The hack, which was thwarted by the Japanese bank, was alleged to involve the use of keyloggers that could steal confidential usernames and passwords.

Hugh Rodley, 61, from Tewkesbury, Gloucestershire - who is known to locals as "Lord Rodley" - faces trial alongside three other men, one of them Dutch. Rodley appears to be something of a colourful character. Believed to have been born in Ireland with the name "Brian McGough", Rodley lived in a Tewkesbury mansion protected by 6 foot high gates.

According to reports on the internet (as if you can believe such things..) a local ironmongers won £500 from Rodley after he failed to pay a lawnmower repair bill, and he has had some run-ins with his neighbours over the height of his leylandii hedge.

Another alleged accomplice, 74-year-old Bernard Davies of Walton-on-Thames, Surrey, died this weekend shortly before jury selection took place.

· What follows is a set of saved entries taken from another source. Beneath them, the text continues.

(** * InferMate: retrieval engine and provider routing core

    A shallow embedding of the in-memory vector store (chunker, corpus index,
    similarity ranker, subscriptions) and of the provider router
    ([withRetry], [getEmbedding], [chatHybrid]) of the InferMate sources,
    with the properties of the design document stated and proved over it.
    The single-request helpers of the service, the secondary provider and
    the callers of the store in the components follow, with the properties
    their code shows.

    JavaScript values are modelled as follows: a string is the list of its
    UTF-16 code units, a [number] that holds a measurement is a binary64
    float (Rocq's primitive floats), a [number] that holds a count or an index
    is an integer, a thrown value is a record of the fields the code inspects,
    and every await of an external service is a step of a state-and-exception
    monad that appends to a trace and asks an oracle for the outcome. *)

From Stdlib Require Import List ZArith NArith Lia Bool String Ascii.
From Stdlib Require Import DecimalString.
From Stdlib Require Import Permutation Sorted.
From Stdlib Require Import Floats.
Import ListNotations.

Set Implicit Arguments.

(* ================================================================== *)
(** * JavaScript built-ins used by the sources *)
(* ================================================================== *)

Module JS.

(** A string is its sequence of UTF-16 code units. *)
Definition codeunit := N.
Definition jsstring := list codeunit.

(** A literal of the sources. *)
Definition lit (s : string) : jsstring :=
  map N_of_ascii (list_ascii_of_string s).

Definition len {A} (l : list A) : Z := Z.of_nat (List.length l).

(** [relIndex len k]: how [slice] reads an integer bound, counting from the
    end when it is negative and clamping to [0, len]. *)
Definition relIndex (n k : Z) : Z :=
  if (k <? 0)%Z then Z.max (n + k) 0 else Z.min k n.

(** [String.prototype.slice(b, e)] and [Array.prototype.slice(b, e)]. *)
Definition slice {A} (l : list A) (b e : Z) : list A :=
  let from := relIndex (len l) b in
  let to := relIndex (len l) e in
  firstn (Z.to_nat (to - from)) (skipn (Z.to_nat from) l).

(** [String.prototype.substring(b)]: from index [b], clamped, to the end. *)
Definition substring {A} (l : list A) (b : Z) : list A :=
  skipn (Z.to_nat (Z.min (Z.max b 0) (len l))) l.

Fixpoint eqs (a b : jsstring) : bool :=
  match a, b with
  | [], [] => true
  | x :: a', y :: b' => N.eqb x y && eqs a' b'
  | _, _ => false
  end.

Fixpoint startsWith (s p : jsstring) : bool :=
  match p, s with
  | [], _ => true
  | c :: p', d :: s' => N.eqb c d && startsWith s' p'
  | _ :: _, [] => false
  end.

(** [String.prototype.includes(p)]. *)
Fixpoint includes (s p : jsstring) : bool :=
  startsWith s p ||
  match s with
  | [] => false
  | _ :: s' => includes s' p
  end.

End JS.

Import JS.

(* ================================================================== *)
(** * Chunker ([VectorStore.chunkText]) *)
(* ================================================================== *)

Module Chunker.

(** The loop [for (let i = 0; i < text.length; i += chunkSize)
    chunks.push(text.slice(i, i + chunkSize))], from index [i] on.  The
    chunk size is a positive count of code units, so the index grows by at
    least one each turn and [fuel] turns are enough whenever
    [text.length - i <= fuel] (lemma [chunkLoop_fuel]). *)
Fixpoint chunkLoop (fuel : nat) (text : jsstring) (chunkSize : positive) (i : Z)
  : list jsstring :=
  match fuel with
  | O => []
  | S fuel' =>
      if (i <? len text)%Z
      then slice text i (i + Zpos chunkSize)
             :: chunkLoop fuel' text chunkSize (i + Zpos chunkSize)
      else []
  end.

Definition chunkText (text : jsstring) (chunkSize : positive) : list jsstring :=
  chunkLoop (List.length text) text chunkSize 0.

End Chunker.

(* ================================================================== *)
(** * Numbers, sorting and truthiness *)
(* ================================================================== *)

Module JSArray.

(** [Array.prototype.sort(compareFn)].  The sort is stable (ECMAScript 2019),
    a positive value of [compareFn a b] puts [a] after [b], and a [NaN] value
    is read as [+0]: the element taken from the left stays before [b] unless
    [compareFn a b > 0].  For a comparator that is consistent on the elements
    every stable sort returns this list.  For an inconsistent one (the
    comparator of [similaritySearch] when a score is [NaN]) ECMAScript leaves
    the order to the engine: the list below is then the order of a stable
    insertion from the right, and an engine may return another (V8 does on
    some inputs).  The theorems on the order therefore assume that no score
    is [NaN]; what is proved without that assumption speaks of the members
    and the length of the result; and the sample runs with a [NaN] score are
    on a corpus whose neighbours the comparator reports as equal, which V8
    finds in order and returns as it is. *)
Section Sort.
Context {A : Type}.
Variable compareFn : A -> A -> float.

Fixpoint insert (a : A) (l : list A) : list A :=
  match l with
  | [] => [a]
  | b :: l' =>
      if (0 <? compareFn a b)%float then b :: insert a l' else a :: b :: l'
  end.

Fixpoint sort (l : list A) : list A :=
  match l with
  | [] => []
  | a :: l' => insert a (sort l')
  end.
End Sort.

(** A string in a condition: the empty string is falsy. *)
Definition truthy (s : jsstring) : bool :=
  match s with [] => false | _ :: _ => true end.

(** [x || d] on an optional string: [undefined], [null] and the empty string
    give [d]. *)
Definition orElse (x : option jsstring) (d : jsstring) : jsstring :=
  match x with
  | Some s => if truthy s then s else d
  | None => d
  end.

(** An optional string in a condition. *)
Definition present (x : option jsstring) : bool :=
  match x with Some s => truthy s | None => false end.

End JSArray.

Import JSArray.

(* ================================================================== *)
(** * Effects: thrown values, the world, and the monad of awaits *)
(* ================================================================== *)

Module Eff.

(** A thrown value, by the fields the handlers read: [error.status],
    [error.code] (a number or absent) and [error.message] (a string or
    absent). *)
Record JsError := {
  status : option Z;
  code : option Z;
  message : option jsstring
}.

(** [new Error(m)]. *)
Definition newError (m : jsstring) : JsError :=
  {| status := None; code := None; message := Some m |}.

Inductive Result (A : Type) : Type :=
| Ok (a : A)
| Throw (e : JsError).
Arguments Ok {A} a.
Arguments Throw {A} e.

(** A subscribed function, known by its identity: the code compares
    listeners with [!==]. *)
Definition Listener := nat.

(** The interface [VectorDocument] of the types module: the entry that
    [addDocument] builds and the store keeps. *)
Record VectorDocument := {
  id : jsstring;
  text : jsstring;
  source : jsstring;
  category : jsstring;
  embedding : list float;
  timestamp : Z
}.

(** Provider requests. *)
Inductive Tool :=
| FunctionDeclarations (names : list jsstring)
| GoogleMaps
| GoogleSearch.

Inductive Part :=
| TextPart (t : jsstring)
| InlineData (mimeType data : jsstring)
| FunctionResponse (name result : jsstring).

Record Content := { role : jsstring; parts : list Part }.

Inductive Message :=
| MessageText (t : jsstring)
| MessageParts (ps : list Part).

Record Chat := {
  model : jsstring;
  systemInstruction : jsstring;
  tools : list Tool;
  history : list Content
}.

Record FunctionCall := {
  callName : jsstring;
  argPrompt : jsstring;
  argSize : option jsstring
}.

Record Reference := { uri : option jsstring; title : option jsstring }.

Record GroundingChunk := { web : option Reference; maps : option Reference }.

Record Response := {
  responseText : option jsstring;
  functionCalls : option (list FunctionCall);
  groundingChunks : option (list GroundingChunk)
}.

(** What the program asks of the outside, in the order it asks. *)
Inductive Event :=
| EmbedContent (text : jsstring)
| Sleep (ms : Z)
| Called (l : Listener)
| MathRandom
| DateNow
| EnsureApiKey
| Scrape (topic : jsstring)
| SendMessage (chat : Chat) (m : Message)
| GenerateContent (model prompt : jsstring) (tools : list Tool)
| GenerateImageContent (prompt : jsstring) (size : jsstring)
| GenerateVideos (image prompt mimeType : jsstring).

(** The outside: for each request, the outcome of the request made when the
    trace had [t] entries.  [callListener] is the call [l()] of a subscribed
    function: it returns or it throws.  A subscriber is code of a component
    (the one of KnowledgeBase reads [getStats] and sets its own state): it
    reads the store and does not change it.  [scrape] is the local knowledge
    proxy (the content of an OK answer, if it has one); [imageContent] gives,
    for each part of the answer, its inline data if it has some;
    [videoOperation] gives the URI of the video once the operation is done,
    if it has one. *)
Record Env := {
  embedContent : nat -> jsstring -> Result (option (list float));
  callListener : nat -> Listener -> Result unit;
  mathRandom36 : nat -> jsstring;
  dateNow : nat -> Z;
  ensureKey : nat -> Result unit;
  sendMessage : nat -> Chat -> Message -> Result Response;
  scrape : nat -> jsstring -> Result (option jsstring);
  generateText : nat -> jsstring -> jsstring -> list Tool -> Result (option jsstring);
  imageContent : nat -> jsstring -> jsstring -> Result (list (option jsstring));
  videoOperation : nat -> jsstring -> jsstring -> jsstring -> Result (option jsstring);
  API_KEY : jsstring
}.

(** The vector store object and the trace of the session. *)
Record World := {
  documents : list VectorDocument;
  listeners : list Listener;
  trace : list Event
}.

Definition M (A : Type) : Type := World -> Result A * World.

Definition ret {A} (a : A) : M A := fun w => (Ok a, w).

Definition bind {A B} (m : M A) (k : A -> M B) : M B :=
  fun w =>
    match m w with
    | (Ok a, w') => k a w'
    | (Throw e, w') => (Throw e, w')
    end.

Definition throw {A} (e : JsError) : M A := fun w => (Throw e, w).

It's always been slightly unclear to me whether the keyloggers used in this alleged heist were in the form of malicious software or hardware. Regardless of the precise method used (and it surely will come out in the case to be heard at Snaresbrook Crown Court in East London in the coming weeks), all businesses need to be on their guard against criminals stealing confidential information from their computer systems.

Back in 2005, another alleged conspirator, Yeron Bolondi appeared in a Tel Aviv court after he was arrested allegedly trying to transfer £13.9 million stolen through the hack into an account. (By the way, I haven't been able to find out what was the outcome of the charges against Bolondi - if anyone knows please get in touch!)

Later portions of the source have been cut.